人間は自然のままに生きることなど欲していない.だれもがなにかの役割を演じたがっているし,演じている.芝居がかった行為にたいする反感は存在するが,それは芝居がへたなのだ.役をはきちがえたり,相手役に無理な付き合いを強いたり,自分ひとりで芝居をしたり,早く出すぎたり,引っ込みを忘れたり,観物の欲しない芝居をしたり,そういうことだ.
舞台をつくるためには多少とも自己を偽らなければならない.こういうと,自己の自然のままにふるまい,個性を伸長することこそが大事だと,反発する人がいるかもしれないが,彼らは「青春の個性」というありきたりの役割を演じているに過ぎない.
個性などというものを信じてはいけない.そんなものがあるとすれば,それは自分が演じたい役割ということであり,その他のものは右手が長いとか,腰の関節が発達しているとか,そういう生理的なものに過ぎない.
わたしたちが真に求めているのは自由ではない.事が起こるべきして起こり,そのなかに登場して一定の役割をつとめ,なさねばならないことをなしているという実感だ.
なにをしてもよく,なんでもできる状態など,わたしたちは欲していない.ある役を演じなければならず,その役を投げれば,他に支障が生じ,時間が停滞する,そういう実感がほしいのだ.
劇においては,つねに現在が躍動しながら,すべてが連鎖反応としてつぎつぎに継起しなければならないが,それを一定の方向に引きずる未来の手が見えてはいけない.ある特定の未来にこぎつけるために,現在が捻じ曲げられれば,現在はその溌剌さを失う.だから役者は未来に目を向けてはならない.彼は現在にのみ没頭する.
しかし,連鎖反応はでたらめであってもいけない.現在は偶然の帰結であり,あらゆる方向への可能性を有しながらも,幕切においては,すべてが強度の必然性をもって甦らなければならない.
私たちは,自分の生が必然のうちにあることを欲している.
劇的に生きたいというのは,自分の生涯を,あるいはその一定期間を,一個の芸術作品に仕立て上げたいということにほかならない.
追記
8部構成からなる文章のうち1部のみをまとめた.このあと,3,4では意識的に自己を演技するものとしてのハムレットとマクベスを論じていて,1部のより詳しい説明にもなっているので2つ引用しよう.
こうしてハムレットはめまぐるしく,ときには軽率に行動しながら,意識の世界では一歩も動かず,じっと自己の宿命が完成されるのを待っている.かれは完全に無垢であるがゆえに,そして完全に意識的であるがゆえに,計量を事とする用心深い個性の手が,自己の宿命を造りあげるものではないことを知っている.ひとの眼には自己分裂的とさえ見える偶然に任せた自由闊達な運動が,宿命の必然に通じるものであることを知っている.こうして動かずに待つ意識を中心に,力いっぱいうごきまわること,それが演技なのである.
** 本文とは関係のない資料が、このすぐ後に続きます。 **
(* ===== verification/StartupProofs.v ===== *)
(** The end of the initialisation: [kernel_entry] leaves to the init process. *)

From S2P Require Import Prelude Word Types Dll Kernel Slot SlotProofs Hal Scheduler SchedulerProofs ProcessManager.
From S2P Require Import ProcessManagerProofs Node NodeProofs Queues MemoryTypes Memory Generic Pcb AddressSpace Devices.
From S2P Require Import AcpiProofs Reclamation KernelCall Boot CString MemoryMap DeviceTree CpuTopology.
From S2P Require Import Bus Acpi Platform Apic Interrupt Gic Cpu VmcsField Vmx Serial Startup.

(** ** Relations every run of a driver keeps *)

Definition dkeeps {S A} (R : S → S → Prop) (m : D S A) : Prop :=
  ∀ s log, match m s log with Done _ s' _ => R s s' | _ => True end.

Section dkeeps.
Context {S : Type} (R : S → S → Prop) `{!PreOrder R}.

Lemma dkeeps_run {A} (m : D S A) s log a s' log' : dkeeps R m → m s log = Done a s' log' → R s s'.
Proof. intros Hm Hr. specialize (Hm s log). by rewrite Hr in Hm. Qed.
Lemma dkeeps_ret {A} (a : A) : dkeeps R (mret a).
Proof. intros s log. change (R s s). reflexivity. Qed.
Lemma dkeeps_bind {A C} (m : D S A) (f : A → D S C) : dkeeps R m → (∀ a, dkeeps R (f a)) → dkeeps R (mbind f m).
Proof.
  intros Hm Hf s log. unfold mbind, D_bind. specialize (Hm s log). destruct (m s log) as [a s1 log1| |]; [|done..].
  specialize (Hf a s1 log1). destruct (f a s1 log1); [|done..]. by transitivity s1.
Qed.
Lemma dkeeps_and_then {A C E} (m : D S (result A E)) (f : A → D S (result C E)) :
  dkeeps R m → (∀ a, dkeeps R (f a)) → dkeeps R (bus_and_then m f).
Proof. intros Hm Hf. apply dkeeps_bind; [done|]. intros [a|e]; [apply Hf|apply dkeeps_ret]. Qed.
Lemma dkeeps_or_else {A E} (m : D S (result A E)) (f : E → D S (result A E)) :
  dkeeps R m → (∀ e, dkeeps R (f e)) → dkeeps R (bus_or_else m f).
Proof. intros Hm Hf. apply dkeeps_bind; [done|]. intros [a|e]; [apply dkeeps_ret|apply Hf]. Qed.
Lemma dkeeps_certainly {A} (o : option A) : dkeeps R (certainly o).
Proof. intros s log. destruct o; [change (R s s); reflexivity|exact I]. Qed.
Lemma dkeeps_objects {A} (f : S → A) : dkeeps R (objects f).
Proof. intros s log. change (R s s). reflexivity. Qed.
Lemma dkeeps_set_objects f : (∀ s, R s (f s)) → dkeeps R (set_objects f).
Proof. intros Hf s log. apply Hf. Qed.
Lemma dkeeps_write a v : dkeeps R (bus_write a v).
Proof. intros s log. change (R s s). reflexivity. Qed.
Lemma dkeeps_read `{bus_device} a : dkeeps R (bus_read a).
Proof. intros s log. change (R s s). reflexivity. Qed.
Lemma dkeeps_zoom {T A} (f : S → T) `{!Upd f} (m : D T A) : (∀ s t, R s (s <| f := t |>)) → dkeeps R (zoom f m).
Proof. intros Hf s log. unfold zoom. by destruct (m (f s) log). Qed.
End dkeeps.

(** The parts of a run that ended. *)
Lemma done_bind {S A C} (m : D S A) (f : A → D S C) s log c s' log' :
  mbind f m s log = Done c s' log' → ∃ a s1 log1, m s log = Done a s1 log1 ∧ f a s1 log1 = Done c s' log'.
Proof. unfold mbind, D_bind. destruct (m s log) as [a s1 log1| |]; [|done..]. eauto. Qed.
Lemma kernel_step_done {A} (m : M A) s log a s' log' :
  kernel_step m s log = Done a s' log' →
  ∃ k', m (machine_kernel s) = Ret a k' ∧ s' = s <| machine_kernel := k' |> ∧ log' = log.
Proof.
  unfold kernel_step, zoom, in_kernel. destruct (m (machine_kernel s)) as [a1 k1| |]; [|done..]. intros [= <- <- <-]. eauto.
Qed.

Create HintDb dkeeps discriminated.
Ltac dkeeps_by lem := apply lem; [typeclasses eauto|..].
Ltac dkeeps_step :=
  lazymatch goal with
  | |- dkeeps _ (mret _) => dkeeps_by @dkeeps_ret
  | |- dkeeps _ bus_ok => dkeeps_by @dkeeps_ret
  | |- dkeeps _ (bus_fail _) => dkeeps_by @dkeeps_ret
  | |- dkeeps _ (mbind _ _) => dkeeps_by @dkeeps_bind; [|intros ?]
  | |- dkeeps _ (bus_and_then _ _) => dkeeps_by @dkeeps_and_then; [|intros ?]
  | |- dkeeps _ (bus_or_else _ _) => dkeeps_by @dkeeps_or_else; [|intros ?]
  | |- dkeeps _ (certainly _) => dkeeps_by @dkeeps_certainly
  | |- dkeeps _ (objects _) => dkeeps_by @dkeeps_objects
  | |- dkeeps _ (bus_write _ _) => dkeeps_by @dkeeps_write
  | |- dkeeps _ (bus_read _) => dkeeps_by @dkeeps_read
  | |- dkeeps _ (match _ with _ => _ end) => case_match
  | |- dkeeps _ _ => solve [eauto with dkeeps nocore]
  end.
Ltac dkeeps_steps := repeat dkeeps_step.

(** ** What the configuration of the init process leaves alone *)

(** What the scheduler and the context switch read of a process. *)
Definition thread_view (v : process) : list Z * Z * Z * bool * option Z * option Z :=
  (registers v, priority v, core_affinity v, is_in_ready_queue v, next v, preview v).

Definition core_view (k : kernel) : gmap Z cpu_local_variable * Z * gmap Z hal_core :=
  (cpu_local_variables k, current_core k, hal_cores k).

(** The cores are unchanged; so are, for [same_threads], the threads. *)
Definition same_cores (k k' : kernel) : Prop := core_view k' = core_view k.
Definition same_threads (k k' : kernel) : Prop :=
  core_view k' = core_view k ∧ thread_view <$> processes k' = thread_view <$> processes k.

#[global] Instance same_cores_preorder : PreOrder same_cores.
Proof. split; [done|]. intros ???. unfold same_cores. congruence. Qed.
#[global] Instance same_threads_preorder : PreOrder same_threads.
Proof. split; [done|]. intros ??? [] []. split; congruence. Qed.

(** No array has a capability in the slot that will hold the address space. *)
Definition space_slot_free (k : kernel) : Prop :=
  ∀ a v, slots k !! array_slot a OFFSET_PROCESS_ADDRESS_SPACE = Some v → type v = CT_NONE ∧ reclaiming v = false.
Definition keeps_slot_free (k k' : kernel) : Prop := space_slot_free k → space_slot_free k'.
#[global] Instance keeps_slot_free_preorder : PreOrder keeps_slot_free.
Proof. split; [by intros ??|]. intros ??? H1 H2 H. auto. Qed.

Lemma same_threads_modify `{Countable K} {V} (heap : kernel → gmap K V) `{!Upd heap} p f :
  (∀ k v, heap k !! p = Some v → same_threads k (k <| heap ::= <[p := f v]> |>)) → keeps same_threads (modify heap p f).
Proof. intros Hf k. apply wlp_modify. auto. Qed.
Lemma same_threads_updates f : (∀ k, same_threads k (f k)) → keeps same_threads (updates f).
Proof. intros Hf k. by apply wlp_updates. Qed.

(** A step that only writes slots, words of memory or events. *)
#[export] Hint Extern 2 (keeps same_threads (modify slots _ _)) =>
  apply same_threads_modify; intros ???; split; reflexivity : keeps.
#[export] Hint Extern 2 (keeps same_threads (modify memory_words _ _)) =>
  apply same_threads_modify; intros ???; split; reflexivity : keeps.
#[export] Hint Extern 2 (keeps same_threads (updates _)) =>
  apply same_threads_updates; intros ?; split; reflexivity : keeps.

Lemma same_threads_process p f :
  (∀ v, thread_view (f v) = thread_view v) → keeps same_threads (modify processes p f).
Proof.
  intros Hf. apply same_threads_modify. intros k v Hv. split; [done|].
  ksimpl_goal. rewrite fmap_insert, Hf. apply insert_id. by rewrite lookup_fmap, Hv.
Qed.

Section configuration.
Context `{config}.

Lemma retrieve_from_keeps R `{!PreOrder R} s i e : keeps R (retrieve_from s i e).
Proof. unfold retrieve_from, retrieve_slot. keeps_steps; eauto with keeps. Qed.
Hint Resolve retrieve_from_keeps : keeps.
Lemma init_node_slot_keeps R `{!PreOrder R} pcb o : keeps R (init_node_slot pcb o).
Proof. unfold init_node_slot. keeps_steps. Qed.
Lemma root_table_of_keeps R `{!PreOrder R} pcb : keeps R (root_table_of pcb).
Proof. unfold root_table_of. keeps_steps. Qed.
Hint Resolve init_node_slot_keeps root_table_of_keeps : keeps.

Lemma init_threads s : keeps same_threads (init s).
Proof. unfold init. eauto with keeps. Qed.
Lemma insert_sibling_threads s d : keeps same_threads (insert_sibling s d).
Proof. unfold insert_sibling, insert. keeps_steps. Qed.
Hint Resolve init_threads insert_sibling_threads : keeps.
Lemma try_copy_threads d s : keeps same_threads (try_copy_capability_slot d s).
Proof. unfold try_copy_capability_slot. keeps_steps. Qed.
Lemma unlink_threads s : keeps same_threads (unlink_and_clear_slot s).
Proof. unfold unlink_and_clear_slot, remove_from_dependency_node. keeps_steps. Qed.
Hint Resolve try_copy_threads unlink_threads : keeps.

(** *** The memory manager *)

Lemma copy_words_threads n d s : keeps same_threads (copy_words n d s).
Proof. revert d s. induction n as [|n IH]; intros d s; cbn [copy_words]; keeps_steps; apply IH. Qed.
Lemma clear_words_threads n a : keeps same_threads (clear_words n a).
Proof. revert a. induction n as [|n IH]; intros a; cbn [clear_words]; keeps_steps; apply IH. Qed.
Hint Resolve copy_words_threads clear_words_threads : keeps.
Lemma make_address_space_threads a : keeps same_threads (make_address_space a).
Proof. unfold make_address_space, write_address_space_owners. keeps_steps. Qed.
Lemma try_configure_address_space_threads s t : keeps same_threads (try_configure_address_space_slot s t).
Proof. unfold try_configure_address_space_slot. keeps_steps. Qed.
Lemma traverse_tables_keeps R `{!PreOrder R} n t a i : keeps R (traverse_tables n t a i).
Proof. revert t i. induction n as [|n IH]; intros t i; cbn [traverse_tables]; keeps_steps; apply IH. Qed.
Hint Resolve traverse_tables_keeps : keeps.
Lemma invalidate_local_tlb_threads b t a : keeps same_threads (invalidate_local_tlb b t a).
Proof. unfold invalidate_local_tlb, this_core, emit. keeps_steps. Qed.
Hint Resolve invalidate_local_tlb_threads : keeps.
Lemma map_page_table_threads root t a r : keeps same_threads (map_page_table root t a r).
Proof. unfold map_page_table, traverse_page_table_entry. keeps_steps. Qed.
Lemma map_frame_threads root f a r : keeps same_threads (map_frame root f a r).
Proof. unfold map_frame, traverse_page_table_entry. keeps_steps. Qed.
Lemma search_unset_loop_keeps R `{!PreOrder R} n t a i : keeps R (search_unset_loop n t a i).
Proof. revert t i. induction n as [|n IH]; intros t i; cbn [search_unset_loop]; keeps_steps; apply IH. Qed.
Hint Resolve search_unset_loop_keeps : keeps.
Lemma search_unset_threads root a bits : keeps same_threads (search_unset_page_table_depth root a bits).
Proof. unfold search_unset_page_table_depth. keeps_steps. Qed.
Hint Resolve make_address_space_threads try_configure_address_space_threads map_page_table_threads map_frame_threads
  search_unset_threads : keeps.

(** *** The boot *)

Lemma keeps_boot_bind R `{!PreOrder R} {A C} (m : B A) (f : A → B C) b :
  keeps R (m b) → (∀ a b', keeps R (f a b')) → keeps R (mbind (M := B) f m b).
Proof. intros Hm Hf. apply (keeps_bind R (m b)); [done|]. intros [a b']. apply Hf. Qed.
Lemma keeps_boot_then R `{!PreOrder R} {A C E} (m : B (result A E)) (f : A → B (result C E)) b :
  keeps R (m b) → (∀ a b', keeps R (f a b')) → keeps R (band_then m f b).
Proof.
  intros Hm Hf. apply keeps_boot_bind; [done..|]. intros [a|e] b'; [apply Hf|by apply keeps_ret].
Qed.
Lemma keeps_boot_lift R `{!PreOrder R} {A} (m : M A) b : keeps R m → keeps R (lift m b).
Proof. intros Hm. apply keeps_bind; [done|done|]. intros a. by apply keeps_ret. Qed.

Lemma init_allocate_keeps R `{!PreOrder R} pool size count construct b :
  (∀ a, keeps R (construct a)) → keeps R (init_allocate pool size count construct b).
Proof. intros Hc. unfold init_allocate. keeps_steps. Qed.
Lemma ballocate_keeps R `{!PreOrder R} {E} (e : E) m b : keeps R (m b) → keeps R (ballocate_or e m b).
Proof. intros Hm. apply keeps_boot_bind; [done..|]. intros. by apply keeps_ret. Qed.

Ltac boot_keeps_step :=
  lazymatch goal with
  | |- keeps _ (band_then _ _ _) => apply keeps_boot_then; [typeclasses eauto| |intros ? ?]
  | |- keeps _ (mbind (M := B) _ _ _) => apply keeps_boot_bind; [typeclasses eauto| |intros ? ?]
  | |- keeps _ (lift _ _) => apply keeps_boot_lift; [typeclasses eauto|]
  | |- keeps _ (ballocate_or _ _ _) => apply ballocate_keeps; [typeclasses eauto|]
  | |- keeps _ (init_allocate _ _ _ _ _) => apply init_allocate_keeps; [typeclasses eauto|intros ?]
  | |- keeps _ (mret (M := B) _ _) => apply keeps_ret; typeclasses eauto
  | |- keeps _ (bfail _ _) => apply keeps_ret; typeclasses eauto
  | |- keeps _ ((match _ with _ => _ end) _) => case_match
  | |- keeps _ _ => keeps_step
  end; cbn beta iota.
Ltac boot_keeps := repeat boot_keeps_step.

Context (pool : Z).

Lemma construct_page_threads a : keeps same_threads (construct_page a).
Proof. unfold construct_page. eauto with keeps. Qed.
Lemma construct_slots_threads n a : keeps same_threads (construct_slots n a).
Proof. unfold construct_slots. eauto with keeps. Qed.
Hint Resolve construct_page_threads construct_slots_threads : keeps.

Lemma configure_io_ports_threads pcb : keeps same_threads (try_configure_init_io_ports pcb).
Proof. unfold try_configure_init_io_ports, try_configure_io_port_slot. keeps_steps. Qed.
Lemma configure_page_table_slot_threads s t : keeps same_threads (try_configure_page_table_slot s t).
Proof. unfold try_configure_page_table_slot. keeps_steps. Qed.
Lemma configure_frame_slot_threads s f : keeps same_threads (try_configure_frame_slot s f).
Proof. unfold try_configure_frame_slot. keeps_steps. Qed.
Lemma configure_generic_slot_threads s g : keeps same_threads (try_configure_generic_slot s g).
Proof. unfold try_configure_generic_slot. keeps_steps. Qed.
Lemma configure_region_threads pcb : keeps same_threads (try_configure_init_interrupt_region pcb).
Proof. unfold try_configure_init_interrupt_region, try_configure_interrupt_region_slot. keeps_steps. Qed.
Lemma configure_node_slot_threads s n : keeps same_threads (try_configure_capability_node_slot s n).
Proof. unfold try_configure_capability_node_slot. keeps_steps. Qed.
Hint Resolve configure_io_ports_threads configure_page_table_slot_threads configure_frame_slot_threads
  configure_generic_slot_threads configure_region_threads configure_node_slot_threads : keeps.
人間のおこなうすべての行為についていいうることだが,それが真に必然であるためには,その事前において,すべてを偶然にまかせなければならないのだ.偶然のなかに自分を突き放すこと,のみならず,できるうるかぎり必然を避けること,そうしなければ,私たちは自己の宿命に達しえない.
このアイロニーをハムレットは自覚して実践していた.ギリシア悲劇の主人公たちは自覚しないまま実践していた.一方,マクベスや『悪霊』のキリーロフ(wikipedia参照)は仮装の必然性の誘惑に耐えられず,性急に自己の宿命を追い求めてしまった.
次に後半の内容を象徴するような部分を引用する.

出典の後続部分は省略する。